Lições e compromissos para a mineração do futuro e o futuro da mineração

O setor mineral, profundamente impactado pelas tragédias, passou por uma revisão ampla de suas práticas e valores.
Em novembro de 2015, o rompimento da barragem de Fundão, em Mariana (operada pela Samarco) chocou o Brasil e o mundo. O episódio provocou a morte de 19 pessoas, destruiu comunidades inteiras, comprometeu o meio ambiente ao longo de quilômetros e abalou a confiança da sociedade na capacidade do setor mineral de operar com segurança e responsabilidade.
Nos meses que se seguiram ao rompimento, as ações emergenciais se concentraram no atendimento às vítimas.
Em seguida foi analisada uma forma de como começar um processo de reparação que pudesse ser conduzido com vigilância institucional e social. Este processo foi complexo e demorado, culminando na criação da Fundação Renova cujo primeiro presidente foi o executivo Roberto Waack, uma pessoa que considero uma das vozes mais respeitadas em questões ambientais no Brasil. Fui convidado para ser o presidente do Conselho de Curadores, função que exerci nos dois primeiros anos da sua criação. No período que lá estive, preparamos toda uma estratégia com o objetivo de tornar a região atingida em um lugar melhor para se viver e investir, sem deixar de reconhecer que a perda de vidas era algo irreparável.

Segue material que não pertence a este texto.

Lemma test_set_bit x i j : 0 ≤ i < 8 → 0 ≤ j < 8 →
  test_bit (set_bit x i) j = (i =? j) || test_bit x j.
Proof.
  intros Hi Hj. rewrite !byte_land_bit, set_bit_unsigned, Z.lor_spec by done.
  destruct (Z.eqb_spec i j) as [->|Hne]; simpl.
  - rewrite Z.pow2_bits_true by lia. apply orb_true_r.
  - rewrite Z.pow2_bits_false by lia. apply orb_false_r.
Qed.

(** The bit at an index; out of range counts as unset. *)
Definition bit_at (b : bytes) (i : Z) : bool :=
  match b !! Z.to_nat (i / 8) with Some x => test_bit x (i mod 8) | None => false end.

Definition in_range (b : bytes) (i : Z) : Prop := 0 ≤ i < 8 * zlen b.

Lemma in_range_lookup b i : in_range b i → is_Some (b !! Z.to_nat (i / 8)).
Proof.
  intros [H1 H2]. apply lookup_lt_is_Some_2.
  assert (i / 8 < zlen b) by (apply Z.div_lt_upper_bound; lia).
  pose proof (Z.div_pos i 8 ltac:(lia) ltac:(lia)). lia.
Qed.

Lemma bit_at_insert b i j x : 0 ≤ i → 0 ≤ j → b !! Z.to_nat (i / 8) = Some x →
  bit_at (<[Z.to_nat (i / 8) := set_bit x (i mod 8)]> b) j = (i =? j) || bit_at b j.
Proof.
  intros Hi Hj Hx. unfold bit_at.
  pose proof (Z.div_pos i 8 ltac:(lia) ltac:(lia)). pose proof (Z.div_pos j 8 ltac:(lia) ltac:(lia)).
  pose proof (Z.mod_pos_bound i 8 ltac:(lia)). pose proof (Z.mod_pos_bound j 8 ltac:(lia)).
  destruct (decide (i / 8 = j / 8)) as [He|Hne].
  - rewrite <-He, list_lookup_insert_eq by (by eapply lookup_lt_Some).
    rewrite test_set_bit, Hx by done. f_equal.
    destruct (Z.eqb_spec i j) as [->|Hij]; [apply Z.eqb_refl|].
    apply Z.eqb_neq. intros Hm. apply Hij.
    rewrite (Z.div_mod i 8), (Z.div_mod j 8) by lia. congruence.
  - rewrite list_lookup_insert_ne by lia.
    destruct (Z.eqb_spec i j) as [->|]; done.
Qed.

Lemma add_bits_spec b idxs :
  Forall (in_range b) idxs →
  ∃ b', add_bits b idxs = Ok b' ∧ length b' = length b ∧
    ∀ j, 0 ≤ j → bit_at b' j = existsb (Z.eqb j) idxs || bit_at b j.
Proof.
  revert b. induction idxs as [|i idxs IH]; intros b Hr; simpl; [by exists b|].
  apply Forall_cons in Hr as [Hi Hr]. destruct (in_range_lookup b i Hi) as [x Hx]. rewrite Hx.
  destruct (IH (<[Z.to_nat (i / 8):=set_bit x (i mod 8)]> b)) as (b' & Hb' & Hl & Hbits).
  { eapply Forall_impl; [exact Hr|]. intros j. unfold in_range. by rewrite length_insert. }
  exists b'. split_and!; [done|by rewrite Hl, length_insert|]. intros j Hj.
  rewrite Hbits, bit_at_insert by (done || apply Hi).
  rewrite (Z.eqb_sym i j). destruct (j =? i), (existsb (Z.eqb j) idxs); done.
Qed.

Lemma has_bits_spec b idxs :
  Forall (in_range b) idxs → has_bits b idxs = Ok (forallb (bit_at b) idxs).
Proof.
  induction 1 as [|i idxs Hi _ IH]; [done|]. simpl.
  destruct (in_range_lookup b i Hi) as [x Hx]. unfold bit_at at 1. rewrite Hx, IH.
  by destruct (test_bit x (i mod 8)).
Qed.
(* ===== verification/Stats.v ===== *)
(** * Statistics of the benchmark ([internal/bench/bench.go])

    Percentiles, mean, deviation, Jain's fairness index, confidence intervals
    and the Wilcoxon signed-rank test, in the float arithmetic of the code.
    The order in which [sort.Slice] leaves equal elements is a [sorter]; the
    exponential is an operation of [MathExp]. *)

From stdpp Require Import sorting.
From S2P Require Import Prelude Float64 FloatExact Runtime Path.

(** [math.Exp], written in assembly. *)
Class MathExp := { Exp : float64 → float64 }.

(** [l[i]] *)
Definition index {A} (l : list A) (i : Z) : outcome A :=
  if i <? 0 then Panic "index out of range" else
  match l !! Z.to_nat i with Some x => Ok x | None => Panic "index out of range" end.

(** [math.Min], which orders the zeros and lets a NaN through. *)
Definition signbit (x : float64) : bool :=
  match x with S754_zero s | S754_infinity s | S754_finite s _ _ => s | S754_nan => false end.
Definition is_neg_inf (x : float64) : bool :=
  match x with S754_infinity true => true | _ => false end.
Definition Min (x y : float64) : float64 :=
  if is_neg_inf x || is_neg_inf y then finf true
  else if is_nan x || is_nan y then fnan
  else if feq x f0 && feq x y then (if signbit x then x else y)
  else if flt x y then x else y.

(** ** Descriptive statistics *)

Definition percentile (sorted : list float64) (p : float64) : outcome float64 :=
  if zlen sorted =? 0 then Ok f0 else
  let idx := fmul p (of_int (zlen sorted - 1)) in
  let lower := to_int64 (Floor idx) in
  let upper := to_int64 (Ceil idx) in
  if (lower =? upper) || (zlen sorted <=? upper) then index sorted lower
  else
    let frac := fsub idx (of_int lower) in
    a ← index sorted lower;
    b ← index sorted upper;
    Ok (fadd (fmul a (fsub f1 frac)) (fmul b frac)).

Definition sum_of (vals : list float64) : float64 := foldl fadd f0 vals.

Definition mean (vals : list float64) : float64 :=
  if zlen vals =? 0 then f0 else fdiv (sum_of vals) (of_int (zlen vals)).
(* ===== verification/ProbeLoop.v ===== *)
(** * The probe loop of the path manager ([internal/pathpolicy/manager.go])

    [Start], [Stop] and [probeLoop], the relays each round discovers
    ([transport.EnumerateRelayPeers]), and the states the manager can reach
    when probes, pruning and path queries interleave. *)

From S2P Require Import Prelude Float64 Runtime Path Policy Stream Probe Manager Providers Transport.

(** ** One round *)

(** What the loop meets at one tick: the connected peers, what the peer store
    knows of them, the probes of each target and the clock. *)
Record tick := {
  tk_peers : list peer_ID;
  tk_protos : peer_ID → outcome (list string);
  tk_addrs : peer_ID → list string;
  tk_rounds : nat → probe_round;
  tk_now : Time
}.

Definition tick_relays (tk : tick) : list peer_ID :=
  ai_ID <$> EnumerateRelayPeers (tk_protos tk) (tk_addrs tk) (tk_peers tk).

Section loop.
Context `{ML : MathLib, LA : LinAlg, PID : PeerID}.

Definition probe_tick (o : order) (m : Manager) (tk : tick) : outcome Manager :=
  probeAll o m (tk_peers tk) (tick_relays tk) (tk_rounds tk) (tk_now tk).

(** [os i]: the runtime's order for the maps of round [i]. *)
Fixpoint run_ticks (os : nat → order) (i : nat) (m : Manager) (ticks : list tick) : outcome Manager :=
  match ticks with
  | [] => mret m
  | tk :: ticks' => m' ← probe_tick (os i) m tk; run_ticks os (S i) m' ticks'
  end.

(** The loop until its context is cancelled after [ticks]; [time.NewTicker]
    panics for an interval that is not positive. *)
Definition probeLoop (os : nat → order) (m : Manager) (first : tick) (ticks : list tick) : outcome Manager :=
  m' ← probe_tick (os O) m first;
  if probeInterval m <=? 0 then Panic "non-positive interval for NewTicker"
  else run_ticks os 1 m' ticks.

(** ** Interleavings *)

(** The steps of the manager: the probes of one target, a pruning, a query.
    Ticks that supplied the relays are collected. *)
Inductive reachable (m0 : Manager) : list tick → Manager → Prop :=
  | reach_new : reachable m0 [] m0
  | reach_probe ticks m tk target r cands m' :
      reachable m0 ticks m →
      candidates (host m) target (tick_relays tk) = Ok cands → round_complete r (length cands) →
      probeTarget m target (tick_relays tk) r = Ok m' → reachable m0 (tk :: ticks) m'
  | reach_prune ticks m o now m' :
      reachable m0 ticks m → pruneStalePaths o now m = Ok m' → reachable m0 ticks m'
  | reach_best ticks m o hour target g p m' g' :
      reachable m0 ticks m → BestPath o hour m target g = ((p, m'), g') → reachable m0 ticks m'.

(** *** What the steps keep *)

(** A property of all paths, by target. *)
Definition all_paths (P : peer_ID → Path → Prop) (m : Manager) : Prop :=
  ∀ t ps id p, pathSets m !! t = Some ps → Get ps id = Some p → P t p.

Lemma process_results_all (P : Path → Prop) now cs ps :
  keyed ps →
  (∀ p r, P p → P (update_path p now r)) → Forall (λ c, P (new_path (fst (fst c)) (snd (fst c)))) cs →
  (∀ id p, Get ps id = Some p → P p) →
  ∀ id p, Get (foldl (process_result now) ps cs) id = Some p → P p.
Proof.
  intros Hk Hup Hcs. revert ps Hk. induction Hcs as [|[[id1 info] r] cs Hc Hcs IH]; intros ps Hk Hps; [done|].
  cbn [foldl]. rewrite process_result_unfold by done. apply IH.
  - apply map_Forall_insert_2; [by apply round_update_ID|done].
  - intros id p. unfold Get. rewrite lookup_insert. case_decide; [|apply Hps]. intros [= <-].
    apply Hup. cbn in Hc. destruct (Get ps id1) eqn:E; cbn; [by eapply Hps|done].
Qed.

Lemma probeTarget_all P m target relays r cands m' :
  manager_wf m → candidates (host m) target relays = Ok cands → round_complete r (length cands) →
  (∀ t p now r, P t p → P t (update_path p now r)) →
  Forall (λ c, P target (new_path (fst c) (snd c))) cands →
  probeTarget m target relays r = Ok m' → all_paths P m → all_paths P m'.
Proof.
  intros Hwf Hc Hr Hup Hn. rewrite (probeTarget_unfold _ _ _ _ _ Hc Hr). intros [= <-] HP t ps id p. cbn.
  rewrite lookup_insert. case_decide as Ht; [|apply HP]. subst t. intros [= <-].
  apply (process_results_all (P target)).
  - intros i q Hq. by apply (default_set_wf m target Hwf) in Hq as [].
  - intros q r'. apply Hup.
  - by apply (Forall_zip_l (λ c, P target (new_path (fst c) (snd c)))).
  - intros i q Hq. destruct (pathSets m !! target) as [ps|] eqn:E; [by eapply HP|].
    unfold Get, NewPathSet in Hq. cbn in Hq. by rewrite lookup_empty in Hq.
Qed.

Lemma prune_all P o now m m' :
  long_ids → manager_wf m → pruneStalePaths o now m = Ok m' → all_paths P m → all_paths P m'.
Proof.
  intros Hl Hwf. rewrite pruneStalePaths_eq by done. intros [= <-] HP t ps id p. cbn.
  rewrite lookup_fmap. intros (ps0 & Hps & ->)%fmap_Some. unfold Get, fresh.
  intros [Hp _]%map_lookup_filter_Some. by eapply HP.
Qed.

Lemma BestPath_frame o hour m target g p m' g' :
  BestPath o hour m target g = ((p, m'), g') →
  pathSets m' = pathSets m ∧ host m' = host m ∧ Name (policy m') = Name (policy m).
Proof.
  unfold BestPath. destruct (pathSets m !! target) as [ps|]; [|by intros [= <- <- <-]].
  unfold mbind, Rand_bind. pose proof (select_path_spec o hour (policy m) ps g) as H.
  destruct (select_path _ _ _ _ _) as [[r pol'] g1]. destruct H as (Hn & _). by intros [= <- <- <-].
Qed.

(** ** The reachable states are well-formed *)

Lemma NewManager_empty h cfg m : NewManager h cfg = Ok m → host m = h ∧ pathSets m = ∅.
Proof. unfold NewManager. intros (pol & _ & [= <-])%bind_Ok_inv. done. Qed.
(** ** What a stop closes *)

Lemma open_after_app r t1 t2 :
  open_after r (t1 ++ t2) = foldl (λ now e, default now (effect_of r e)) (open_after r t1) t2.
Proof. unfold open_after. apply foldl_app. Qed.

(** What a stop leaves open of what it finds open: the metrics server, which
    nothing stops; the relay service, whose handle [EnableRelayService] drops;
    what its own close fails for; and a DHT whose bootstrap failed, which the
    node never got hold of.  (The API server is the daemon command's, not the
    node's.) *)
Definition survives (se : StartEnv) (sp : StopEnv) (res : resource) : bool :=
  match res with
  | RMetricsServer | RRelayService | RAPIServer => true
  | RMDNS => negb (is_ok (sp_mdns sp))
  | RDHT => negb (is_ok (sp_dht sp)) || negb (is_ok (de_Bootstrap (se_dht se)))
  | RHost => negb (is_ok (sp_host sp))
  | RProbeLoop | RReplicationLoop | RSummaryLoop => false
  end.

Definition closes_without_panic (sp : StopEnv) : Prop :=
  ∀ w, sp_mdns sp ≠ Panic w ∧ sp_dht sp ≠ Panic w ∧ sp_host sp ≠ Panic w.

(** C28: whether the start succeeded or failed, and wherever it failed, a stop
    after it runs to its end if no close panics: it fails exactly if there is
    a host and closing it fails.  Exactly those of the things the start had
    opened stay open that [survives] lists: the metrics server and the relay
    service always, the mDNS service, the DHT and the host if their own close
    fails, and a DHT whose bootstrap had failed; every background loop ends. *)
Theorem Stop_after_Start (se : StartEnv) (sp : StopEnv) (cfg : Config) (d : Disk) :
  closes_without_panic sp →
  let '(r, w1) := Start se (fresh cfg d) in
  let '(r', w2) := Stop sp w1 in
  r' = match n_Host (w_node w1) with Some _ => wrap_err "close host" (sp_host sp) | None => Ok () end ∧
  ∀ res, open_after res (w_trace w2) = open_after res (w_trace w1) && survives se sp res.
Proof.
  intros Hnp. assert (∀ w, sp_mdns sp = Panic w → False) as H1 by (intros w; by apply Hnp).
  assert (∀ w, sp_dht sp = Panic w → False) as H2 by (intros w; by apply Hnp).
  assert (∀ w, sp_host sp = Panic w → False) as H3 by (intros w; by apply Hnp). clear Hnp.
  start_cases; try match goal with E : n_Host _ = _ |- _ => discriminate E end;
    unfold Stop, close_logged, survives; run_op;
    destruct (sp_mdns sp) as [[]|?|w1]; try destruct (H1 w1 eq_refl);
    destruct (sp_dht sp) as [[]|?|w2]; try destruct (H2 w2 eq_refl);
    destruct (sp_host sp) as [[]|?|w3]; try destruct (H3 w3 eq_refl);
    (split; [reflexivity|intros [];
       repeat match goal with E : de_Bootstrap _ = _ |- _ => rewrite E; clear E end; reflexivity]).
Qed.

Estruturada como uma organização independente, sua missão foi coordenar e executar as ações de compensação e reparação dos danos causados. A ideia da sua criação foi positiva, pois buscava assegurar transparência, continuidade e governança compartilhada entre empresas, poder público e sociedade civil. No entanto, mesmo realizando importantes realizações, a Fundação não conseguiu atingir plenamente os propósitos para os quais foi criada. A principal razão, a meu ver, foi a complexidade de sua governança que envolvia múltiplas instâncias decisórias, diferentes interesses institucionais e uma burocracia que, em vários momentos, dificultava a governança e a capacidade de se dar maior foco à execução dos compromissos assumidos com os Estados de Minas e Espírito Santo, seus municípios e pessoas atingidas.
Este contexto levou à celebração de um novo acordo, no qual a Samarco passou a assumir diretamente a responsabilidade pelo cumprimento das obrigações de reparação e indenização, sob o acompanhamento das autoridades competentes. Esta mudança, incluindo aí o fechamento da Renova, representou a necessidade de simplificar a governança e dar maior foco ao que foi acordado.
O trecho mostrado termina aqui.